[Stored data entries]
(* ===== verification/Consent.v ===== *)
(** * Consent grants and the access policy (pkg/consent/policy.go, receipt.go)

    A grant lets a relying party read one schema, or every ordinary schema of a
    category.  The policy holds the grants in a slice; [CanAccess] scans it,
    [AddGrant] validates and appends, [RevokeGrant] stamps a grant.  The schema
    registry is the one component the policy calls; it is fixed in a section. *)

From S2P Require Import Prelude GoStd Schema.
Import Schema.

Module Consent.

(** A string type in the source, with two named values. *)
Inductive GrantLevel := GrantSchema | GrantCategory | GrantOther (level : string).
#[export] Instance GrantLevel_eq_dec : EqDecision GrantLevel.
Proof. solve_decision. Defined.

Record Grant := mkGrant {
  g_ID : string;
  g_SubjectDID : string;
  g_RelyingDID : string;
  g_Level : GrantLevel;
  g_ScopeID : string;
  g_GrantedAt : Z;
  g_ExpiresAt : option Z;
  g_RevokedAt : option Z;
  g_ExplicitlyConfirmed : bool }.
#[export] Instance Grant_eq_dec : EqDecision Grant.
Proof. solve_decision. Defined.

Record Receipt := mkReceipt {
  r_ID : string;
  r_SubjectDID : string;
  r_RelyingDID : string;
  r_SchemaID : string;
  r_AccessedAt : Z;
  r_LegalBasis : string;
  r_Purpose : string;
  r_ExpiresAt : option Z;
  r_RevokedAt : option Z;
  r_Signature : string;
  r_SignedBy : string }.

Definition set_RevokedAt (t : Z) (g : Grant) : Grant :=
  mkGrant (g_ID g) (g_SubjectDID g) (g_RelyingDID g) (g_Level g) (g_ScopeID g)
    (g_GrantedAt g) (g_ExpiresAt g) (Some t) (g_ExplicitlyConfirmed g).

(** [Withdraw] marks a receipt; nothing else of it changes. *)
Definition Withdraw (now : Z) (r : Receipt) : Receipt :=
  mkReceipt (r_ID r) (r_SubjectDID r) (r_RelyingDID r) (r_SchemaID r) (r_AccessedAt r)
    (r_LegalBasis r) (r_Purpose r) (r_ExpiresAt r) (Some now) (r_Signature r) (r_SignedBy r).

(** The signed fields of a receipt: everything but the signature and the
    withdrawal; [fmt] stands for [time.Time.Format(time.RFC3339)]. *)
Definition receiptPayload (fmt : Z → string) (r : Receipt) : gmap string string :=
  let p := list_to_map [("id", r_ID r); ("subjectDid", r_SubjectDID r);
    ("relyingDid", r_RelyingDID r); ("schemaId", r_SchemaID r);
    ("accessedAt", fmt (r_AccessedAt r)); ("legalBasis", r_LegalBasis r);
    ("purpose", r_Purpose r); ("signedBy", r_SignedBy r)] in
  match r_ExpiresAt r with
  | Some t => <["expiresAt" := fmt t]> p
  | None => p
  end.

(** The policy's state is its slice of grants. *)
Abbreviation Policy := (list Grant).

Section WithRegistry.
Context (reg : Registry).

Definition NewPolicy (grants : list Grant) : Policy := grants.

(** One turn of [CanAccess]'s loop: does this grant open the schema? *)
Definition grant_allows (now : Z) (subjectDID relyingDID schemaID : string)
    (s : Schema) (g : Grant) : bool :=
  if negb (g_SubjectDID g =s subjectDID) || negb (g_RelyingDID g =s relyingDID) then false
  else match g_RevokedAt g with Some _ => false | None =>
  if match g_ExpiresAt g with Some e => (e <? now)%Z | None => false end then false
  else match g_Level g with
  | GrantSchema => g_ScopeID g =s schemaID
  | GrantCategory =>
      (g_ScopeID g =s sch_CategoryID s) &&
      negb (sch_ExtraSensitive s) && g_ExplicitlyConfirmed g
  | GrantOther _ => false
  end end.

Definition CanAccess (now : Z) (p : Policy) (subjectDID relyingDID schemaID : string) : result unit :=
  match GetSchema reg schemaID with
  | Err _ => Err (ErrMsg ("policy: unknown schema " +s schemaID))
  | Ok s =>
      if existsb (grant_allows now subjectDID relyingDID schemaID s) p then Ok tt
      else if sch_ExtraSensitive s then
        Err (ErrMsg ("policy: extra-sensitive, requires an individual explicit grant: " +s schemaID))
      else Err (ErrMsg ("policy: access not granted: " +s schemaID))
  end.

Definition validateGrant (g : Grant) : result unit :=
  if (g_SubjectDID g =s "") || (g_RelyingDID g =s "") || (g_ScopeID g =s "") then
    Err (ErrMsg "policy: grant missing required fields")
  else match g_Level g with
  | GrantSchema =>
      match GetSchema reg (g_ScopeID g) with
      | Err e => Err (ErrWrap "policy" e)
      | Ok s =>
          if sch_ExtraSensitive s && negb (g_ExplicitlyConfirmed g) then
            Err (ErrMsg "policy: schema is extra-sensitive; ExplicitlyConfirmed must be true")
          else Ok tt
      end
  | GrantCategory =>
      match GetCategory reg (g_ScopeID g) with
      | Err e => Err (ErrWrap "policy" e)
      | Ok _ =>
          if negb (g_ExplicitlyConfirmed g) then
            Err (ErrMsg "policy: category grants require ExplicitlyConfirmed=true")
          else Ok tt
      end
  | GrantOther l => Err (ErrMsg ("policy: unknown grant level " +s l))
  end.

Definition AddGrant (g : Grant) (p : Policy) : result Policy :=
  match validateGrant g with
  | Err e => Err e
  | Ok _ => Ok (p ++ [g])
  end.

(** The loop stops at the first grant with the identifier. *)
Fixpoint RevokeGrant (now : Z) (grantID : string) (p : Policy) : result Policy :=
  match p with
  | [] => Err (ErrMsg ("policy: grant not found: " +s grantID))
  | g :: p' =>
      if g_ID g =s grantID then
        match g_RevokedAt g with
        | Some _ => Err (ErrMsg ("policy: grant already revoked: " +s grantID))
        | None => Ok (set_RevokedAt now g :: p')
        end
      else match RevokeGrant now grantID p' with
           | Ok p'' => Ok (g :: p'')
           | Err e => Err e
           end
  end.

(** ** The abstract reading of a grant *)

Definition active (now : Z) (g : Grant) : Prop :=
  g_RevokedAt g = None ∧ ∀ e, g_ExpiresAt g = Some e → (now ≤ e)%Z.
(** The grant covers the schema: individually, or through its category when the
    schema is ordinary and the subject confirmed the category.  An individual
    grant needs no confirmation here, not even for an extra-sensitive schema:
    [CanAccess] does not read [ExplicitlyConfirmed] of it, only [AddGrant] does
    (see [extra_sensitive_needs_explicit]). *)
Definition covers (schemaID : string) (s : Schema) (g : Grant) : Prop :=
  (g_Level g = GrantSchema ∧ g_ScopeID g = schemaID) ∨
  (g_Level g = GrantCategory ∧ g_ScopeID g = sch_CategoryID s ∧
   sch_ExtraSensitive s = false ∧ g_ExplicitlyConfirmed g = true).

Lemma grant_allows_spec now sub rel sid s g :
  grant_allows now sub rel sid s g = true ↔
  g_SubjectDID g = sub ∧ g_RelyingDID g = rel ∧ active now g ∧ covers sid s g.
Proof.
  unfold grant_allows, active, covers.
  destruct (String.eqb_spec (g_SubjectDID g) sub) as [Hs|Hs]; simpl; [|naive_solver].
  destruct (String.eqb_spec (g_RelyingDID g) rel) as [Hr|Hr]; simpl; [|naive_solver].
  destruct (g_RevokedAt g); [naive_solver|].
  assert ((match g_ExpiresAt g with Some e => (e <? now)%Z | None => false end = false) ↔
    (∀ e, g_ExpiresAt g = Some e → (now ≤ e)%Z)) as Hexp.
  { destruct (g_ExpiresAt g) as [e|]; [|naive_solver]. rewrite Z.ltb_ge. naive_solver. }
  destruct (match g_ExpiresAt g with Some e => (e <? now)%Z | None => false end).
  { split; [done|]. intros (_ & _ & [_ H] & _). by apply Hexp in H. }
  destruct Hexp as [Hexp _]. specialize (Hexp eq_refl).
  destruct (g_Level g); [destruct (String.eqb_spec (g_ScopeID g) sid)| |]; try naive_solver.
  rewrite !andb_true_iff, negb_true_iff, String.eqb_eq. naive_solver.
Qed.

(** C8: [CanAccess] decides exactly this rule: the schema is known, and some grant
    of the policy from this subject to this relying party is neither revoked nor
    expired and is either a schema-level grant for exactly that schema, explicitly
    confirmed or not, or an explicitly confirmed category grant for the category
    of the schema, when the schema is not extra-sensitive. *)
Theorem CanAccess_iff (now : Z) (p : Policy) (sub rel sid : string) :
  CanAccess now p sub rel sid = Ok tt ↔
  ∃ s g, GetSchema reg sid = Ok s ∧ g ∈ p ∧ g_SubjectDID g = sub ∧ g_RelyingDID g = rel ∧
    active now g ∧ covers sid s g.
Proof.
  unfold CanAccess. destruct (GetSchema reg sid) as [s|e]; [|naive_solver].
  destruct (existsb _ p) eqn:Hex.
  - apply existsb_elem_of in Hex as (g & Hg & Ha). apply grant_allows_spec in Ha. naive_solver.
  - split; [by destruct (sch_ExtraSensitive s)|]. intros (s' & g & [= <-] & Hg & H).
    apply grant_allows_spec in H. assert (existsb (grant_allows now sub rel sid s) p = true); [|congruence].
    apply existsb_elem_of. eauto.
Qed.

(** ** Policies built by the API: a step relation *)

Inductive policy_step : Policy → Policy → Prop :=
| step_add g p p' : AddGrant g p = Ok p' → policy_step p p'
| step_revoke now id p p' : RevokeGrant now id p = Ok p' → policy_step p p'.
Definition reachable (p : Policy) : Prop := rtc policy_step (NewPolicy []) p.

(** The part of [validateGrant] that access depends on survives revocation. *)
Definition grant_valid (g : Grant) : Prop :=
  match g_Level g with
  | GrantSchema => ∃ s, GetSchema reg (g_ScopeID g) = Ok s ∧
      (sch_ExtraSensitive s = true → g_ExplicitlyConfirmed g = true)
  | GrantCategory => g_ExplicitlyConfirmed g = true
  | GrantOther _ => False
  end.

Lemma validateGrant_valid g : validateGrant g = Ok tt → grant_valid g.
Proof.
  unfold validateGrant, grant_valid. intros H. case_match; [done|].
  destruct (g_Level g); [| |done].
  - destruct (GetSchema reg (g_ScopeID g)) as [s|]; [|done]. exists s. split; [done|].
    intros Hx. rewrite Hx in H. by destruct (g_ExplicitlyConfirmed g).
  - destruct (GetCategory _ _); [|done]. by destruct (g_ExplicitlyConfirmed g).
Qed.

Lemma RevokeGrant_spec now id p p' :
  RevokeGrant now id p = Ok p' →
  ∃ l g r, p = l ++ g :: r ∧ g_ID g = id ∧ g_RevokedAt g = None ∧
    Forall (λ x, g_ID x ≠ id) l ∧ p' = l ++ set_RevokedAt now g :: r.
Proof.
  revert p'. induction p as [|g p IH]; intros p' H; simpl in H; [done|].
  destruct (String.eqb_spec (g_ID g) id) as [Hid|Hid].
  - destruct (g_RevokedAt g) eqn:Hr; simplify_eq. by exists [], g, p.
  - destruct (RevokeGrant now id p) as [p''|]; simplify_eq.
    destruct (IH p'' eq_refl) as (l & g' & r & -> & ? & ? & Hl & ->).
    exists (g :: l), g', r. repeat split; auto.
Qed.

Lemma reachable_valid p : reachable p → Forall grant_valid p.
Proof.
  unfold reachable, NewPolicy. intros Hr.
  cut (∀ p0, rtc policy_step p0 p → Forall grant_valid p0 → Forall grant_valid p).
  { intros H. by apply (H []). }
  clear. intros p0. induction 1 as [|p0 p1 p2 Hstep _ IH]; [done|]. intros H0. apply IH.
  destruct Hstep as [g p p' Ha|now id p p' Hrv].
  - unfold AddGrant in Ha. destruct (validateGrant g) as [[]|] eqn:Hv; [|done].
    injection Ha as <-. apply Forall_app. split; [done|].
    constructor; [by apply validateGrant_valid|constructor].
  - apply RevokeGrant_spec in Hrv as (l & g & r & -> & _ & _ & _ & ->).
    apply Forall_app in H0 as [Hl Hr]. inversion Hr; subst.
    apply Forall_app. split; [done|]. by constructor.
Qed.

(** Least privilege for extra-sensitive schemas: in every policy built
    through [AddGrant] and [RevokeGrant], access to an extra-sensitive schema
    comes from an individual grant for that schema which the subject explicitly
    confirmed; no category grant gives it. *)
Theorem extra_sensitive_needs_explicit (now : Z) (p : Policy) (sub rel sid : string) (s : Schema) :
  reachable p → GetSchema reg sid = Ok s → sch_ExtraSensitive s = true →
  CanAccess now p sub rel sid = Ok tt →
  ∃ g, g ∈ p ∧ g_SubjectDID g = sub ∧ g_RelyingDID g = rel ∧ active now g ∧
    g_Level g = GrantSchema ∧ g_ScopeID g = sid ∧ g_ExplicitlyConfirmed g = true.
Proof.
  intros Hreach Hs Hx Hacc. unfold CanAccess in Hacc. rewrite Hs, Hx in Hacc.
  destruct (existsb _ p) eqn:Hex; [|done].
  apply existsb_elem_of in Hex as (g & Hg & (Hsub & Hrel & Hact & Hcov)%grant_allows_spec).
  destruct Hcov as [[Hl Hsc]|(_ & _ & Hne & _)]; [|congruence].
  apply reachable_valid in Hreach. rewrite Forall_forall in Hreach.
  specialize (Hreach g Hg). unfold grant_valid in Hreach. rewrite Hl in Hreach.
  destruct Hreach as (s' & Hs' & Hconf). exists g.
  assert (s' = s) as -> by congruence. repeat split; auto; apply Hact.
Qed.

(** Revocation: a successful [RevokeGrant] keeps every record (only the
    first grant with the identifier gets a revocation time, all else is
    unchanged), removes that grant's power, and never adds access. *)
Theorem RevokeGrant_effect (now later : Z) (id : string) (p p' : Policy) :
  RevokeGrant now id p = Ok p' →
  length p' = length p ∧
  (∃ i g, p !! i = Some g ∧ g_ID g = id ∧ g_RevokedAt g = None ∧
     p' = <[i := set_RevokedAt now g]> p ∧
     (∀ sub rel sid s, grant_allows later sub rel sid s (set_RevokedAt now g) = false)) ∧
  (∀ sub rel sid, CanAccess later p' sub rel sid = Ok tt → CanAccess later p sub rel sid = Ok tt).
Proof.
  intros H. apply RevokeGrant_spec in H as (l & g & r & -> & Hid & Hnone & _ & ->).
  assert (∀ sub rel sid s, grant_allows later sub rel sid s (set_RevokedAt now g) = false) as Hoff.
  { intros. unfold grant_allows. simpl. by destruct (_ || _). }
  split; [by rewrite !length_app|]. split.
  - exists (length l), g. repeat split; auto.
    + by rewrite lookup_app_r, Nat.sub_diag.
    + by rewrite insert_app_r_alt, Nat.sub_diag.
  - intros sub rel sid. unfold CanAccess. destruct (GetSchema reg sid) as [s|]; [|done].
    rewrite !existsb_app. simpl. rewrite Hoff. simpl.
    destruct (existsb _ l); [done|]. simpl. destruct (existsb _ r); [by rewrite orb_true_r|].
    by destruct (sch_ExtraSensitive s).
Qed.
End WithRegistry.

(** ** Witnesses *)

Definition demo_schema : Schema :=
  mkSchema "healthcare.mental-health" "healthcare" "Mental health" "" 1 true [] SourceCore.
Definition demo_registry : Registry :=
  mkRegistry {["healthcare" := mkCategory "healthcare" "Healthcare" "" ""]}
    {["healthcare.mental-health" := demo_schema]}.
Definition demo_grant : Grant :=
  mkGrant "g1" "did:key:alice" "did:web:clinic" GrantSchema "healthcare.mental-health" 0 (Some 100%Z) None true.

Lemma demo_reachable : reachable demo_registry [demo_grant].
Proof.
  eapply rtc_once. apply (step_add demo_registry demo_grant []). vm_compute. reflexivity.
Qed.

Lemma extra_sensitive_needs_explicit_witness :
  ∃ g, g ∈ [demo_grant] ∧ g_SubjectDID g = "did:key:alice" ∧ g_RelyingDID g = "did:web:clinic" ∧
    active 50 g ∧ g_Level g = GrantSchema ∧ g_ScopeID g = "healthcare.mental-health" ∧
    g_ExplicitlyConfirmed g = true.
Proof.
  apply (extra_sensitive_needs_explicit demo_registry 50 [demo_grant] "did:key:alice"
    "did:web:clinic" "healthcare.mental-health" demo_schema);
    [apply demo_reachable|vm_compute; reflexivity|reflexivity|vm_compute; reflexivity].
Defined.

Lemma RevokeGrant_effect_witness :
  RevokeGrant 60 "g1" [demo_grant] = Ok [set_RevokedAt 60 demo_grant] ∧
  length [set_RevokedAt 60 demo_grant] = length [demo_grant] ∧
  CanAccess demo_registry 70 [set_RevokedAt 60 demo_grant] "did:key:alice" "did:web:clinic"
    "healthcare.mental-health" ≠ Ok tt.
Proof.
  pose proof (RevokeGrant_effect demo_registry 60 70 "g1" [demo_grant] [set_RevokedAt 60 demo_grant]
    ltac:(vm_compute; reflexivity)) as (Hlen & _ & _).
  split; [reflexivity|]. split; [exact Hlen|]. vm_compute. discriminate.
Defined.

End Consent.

**TASK DESCRIPTION:** Whenever a line includes the word "Hact", pull it out of the entries.

**COMPLETED EXERCISE:**
  apply existsb_elem_of in Hex as (g & Hg & (Hsub & Hrel & Hact & Hcov)%grant_allows_spec).
  assert (s' = s) as -> by congruence. repeat split; auto; apply Hact.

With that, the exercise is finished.